Наконец вернулись к машине. Дмитриев так заболтал Машу, что
она не заметила маленькой черной «Тойоты», которая неотлучно следовала за ними
от больничных ворот и потом, от аптеки до дома Дмитриева. Зато Василиса
заметила, но сказать об этом не могла.
Глава 19
В Ницце, в аэропорту, их ждал шофер Кумарина, здоровый
детина устрашающего вида, стриженный под «ноль», в гавайской рубашке. Завидев
своего шефа у выхода из зала прилетов, он выбросил в урну недоеденное
мороженое.
— Привет, Ваня. Как погода? — спросил Кумарин.
— Здравия желаю, товарищ генерал. Жарко.
Больше он не сказал ни слова. Взял у хозяина и гостя два
маленьких легких чемодана и зашагал к стоянке. Солнце шпарило жестоко,
Григорьев надел темные очки и подумал, что, пожалуй, придется купить
какую-нибудь кепку. Кумарин прихватил с прилавка пункта проката автомобилей
рекламную картонку и принялся энергично обмахиваться.
— Маша сказала, никаких колец Вова Приз не носит, —
Григорьев крутил в руках сигарету, — а по словам Рейча, он надел перстень на
левый мизинец и носит, не снимая.
— Правильно, — невозмутимо кивнул Кумарин, — перстень Рейчу
оставило привидение, вот он и исчез. Вы что, забыли? Он волшебный. Да бросьте
вы ломать голову, Андрей Евгеньевич. Мы с вами в Ницце. Побережье курортного
счастья и русских кладбищ. Осмотритесь, принюхайтесь. Вдруг захочется провести
здесь остаток жизни?
Шофер распахнул перед ними дверцы белоснежного новенького
«Лексуса». Григорьев, так и не закурив, сломал сигарету и выбросил. В салоне
заработал кондиционер, и через минуту они забыли о тропическом пекле. Кумарин
окончательно пришел в себя после тяжелой посадки, порозовел, развеселился.
— Город изуродовали в шестидесятых, но кое-что сохранилось.

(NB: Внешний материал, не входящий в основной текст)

(* ===== verification/FrameTheorems.v ===== *)
(** Theorems about frames: round trips through the wire format, sizes, and the
    safety of decoding what a peer sends. *)
From S2P Require Import Prelude Coding RangeSet Ids Shared Frame.

(** * Every frame an endpoint writes *)

Definition Code_wf (c : Code) : Prop := 0 <= code_u64 c < 2 ^ 62.
Definition FrameType_wf (t : FrameType) : Prop := 0 <= ty_u64 t < 2 ^ 62.
Definition is_var (x : Z) : Prop := 0 <= x < 2 ^ 62.

(** The bytes written for a frame: the encoders of [frame.rs], and the writes of
    [write_control_frames] and [populate_packet] for the frames that have none.
    Acknowledgements are encoded from a set of ranges, and closes with a size
    limit; they have theorems of their own.  DATA_BLOCKED and
    STREAM_DATA_BLOCKED are never sent. *)
Definition frame_encode (f : Frame) : M (list Z) :=
  match f with
  | FPadding => encode PADDING
  | FPing => encode PING
  | FResetStream x => ResetStream_encode x
  | FStopSending x => StopSending_encode x
  | FCrypto x => Crypto_encode x
  | FNewToken x => NewToken_encode x
  | FStream x =>
      StreamMeta_encode (mkStreamMeta (st_id x)
        (mkRange (st_offset x) (st_offset x + len (st_data x))) (st_fin x)) true ⧺ mret (st_data x)
  | FMaxData x => encode MAX_DATA ⧺ encode x
  | FMaxStreamData id off => encode MAX_STREAM_DATA ⧺ encode id ⧺ write_var off
  | FMaxStreams Bi n => encode MAX_STREAMS_BIDI ⧺ write_var n
  | FMaxStreams Uni n => encode MAX_STREAMS_UNI ⧺ write_var n
  | FStreamsBlocked Bi n => encode STREAMS_BLOCKED_BIDI ⧺ write_var n
  | FStreamsBlocked Uni n => encode STREAMS_BLOCKED_UNI ⧺ write_var n
  | FNewConnectionId x => NewConnectionId_encode x
  | FRetireConnectionId n => encode RETIRE_CONNECTION_ID ⧺ write_var n
  | FPathChallenge x => encode PATH_CHALLENGE ⧺ encode (mkUint (n := 8) x)
  | FPathResponse x => encode PATH_RESPONSE ⧺ encode (mkUint (n := 8) x)
  | FDatagram x => Datagram_encode x true
  | FAckFrequency x => AckFrequency_encode x
  | FImmediateAck => encode IMMEDIATE_ACK
  | FHandshakeDone => encode HANDSHAKE_DONE
  | FAck _ | FClose _ | FDataBlocked _ | FStreamDataBlocked _ _ => Panic
  end.
(** The part of a long header that all types share. *)
Lemma runs_long_prefix total ty tag m version dst src bs a rest :
  0 <= tag < 4 → 0 <= m < 16 → version_ok version → cid_wf dst → cid_wf src →
  runs (match ty with
        | LtInitial =>
            token_len ← mlift get_var;
            rem ← remaining;
            let token_start := total - rem in
            if rem <? token_len then mfail (InvalidHeader TokenOutOfBounds)
            else
              _ ← skip token_len;
              n ← mlift get_var;
              mret (PInitial (mkProtectedInitialHeader dst src (mkRange token_start (token_start + token_len)) n version))
        | LtRetry => mret (PRetry dst src version)
        | Standard ty => n ← mlift get_var; mret (PLong ty dst src n version)
        end) bs a rest →
  runs (ProtectedHeader_decode total cid_parser versions grease)
    ([long_first ty tag m] ++ be_bytes 4 version ++ encode_long dst ++ encode_long src ++ bs) a rest.
Proof.
  intros Ht Hm [Hv Hin] Hd Hs Hbs. destruct (long_first_ok ty tag m Ht Hm) as (Hb & Hfix & Hlong & Hty & _).
  unfold ProtectedHeader_decode. eapply runs_bind; [by apply runs_u8|]. cbn [uval].
  rewrite Hfix, andb_false_r, Hlong. eapply runs_bind; [apply runs_u32; lia|]. cbn [uval].
  eapply runs_bind; [by apply runs_cid|]. eapply runs_bind; [by apply runs_cid|].
  destruct (Z.eqb_spec version 0); [lia|].
  assert (existsb (Z.eqb version) versions = true) as ->.
  { apply existsb_exists. exists version. by rewrite <- list_elem_of_In, Z.eqb_refl. }
  cbn [negb]. rewrite Hty. exact Hbs.
Qed.

Lemma runs_long total ty tag m version dst src n rest :
  0 <= tag < 4 → 0 <= m < 16 → version_ok version → cid_wf dst → cid_wf src → 0 <= n < 2 ^ 14 →
  runs (ProtectedHeader_decode total cid_parser versions grease)
    ([long_first (Standard ty) tag m] ++ be_bytes 4 version ++ encode_long dst ++ encode_long src ++ length_field n)
    (PLong ty dst src n version) rest.
Proof.
  intros Ht Hm Hv Hd Hs Hn. apply runs_long_prefix; [done..|]. rewrite <- (app_nil_r (length_field n)).
  eapply runs_bind; [by apply runs_length|apply runs_ret].
Qed.

Lemma runs_retry total version dst src rest :
  version_ok version → cid_wf dst → cid_wf src →
  runs (ProtectedHeader_decode total cid_parser versions grease)
    ([long_first LtRetry 0 0] ++ be_bytes 4 version ++ encode_long dst ++ encode_long src)
    (PRetry dst src version) rest.
Proof.
  intros Hv Hd Hs. rewrite <- (app_nil_r (encode_long src)). apply runs_long_prefix; [done..|]. apply runs_ret.
Qed.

Сейчас будет Променад де Англе. Английская набережная. Ее всю застроили бетоном,
пластиком, стеклом. Переломали старые прекрасные виллы. У каждой было свое
лицо, свое имя и своя история. Теперь почти ничего не осталось. Не одни мы
такие идиоты, даже самую эстетскую нацию, французов, коснулась эпидемия
архитектурного абсурда шестидесятых. Смотрите, вот она, знаменитая набережная.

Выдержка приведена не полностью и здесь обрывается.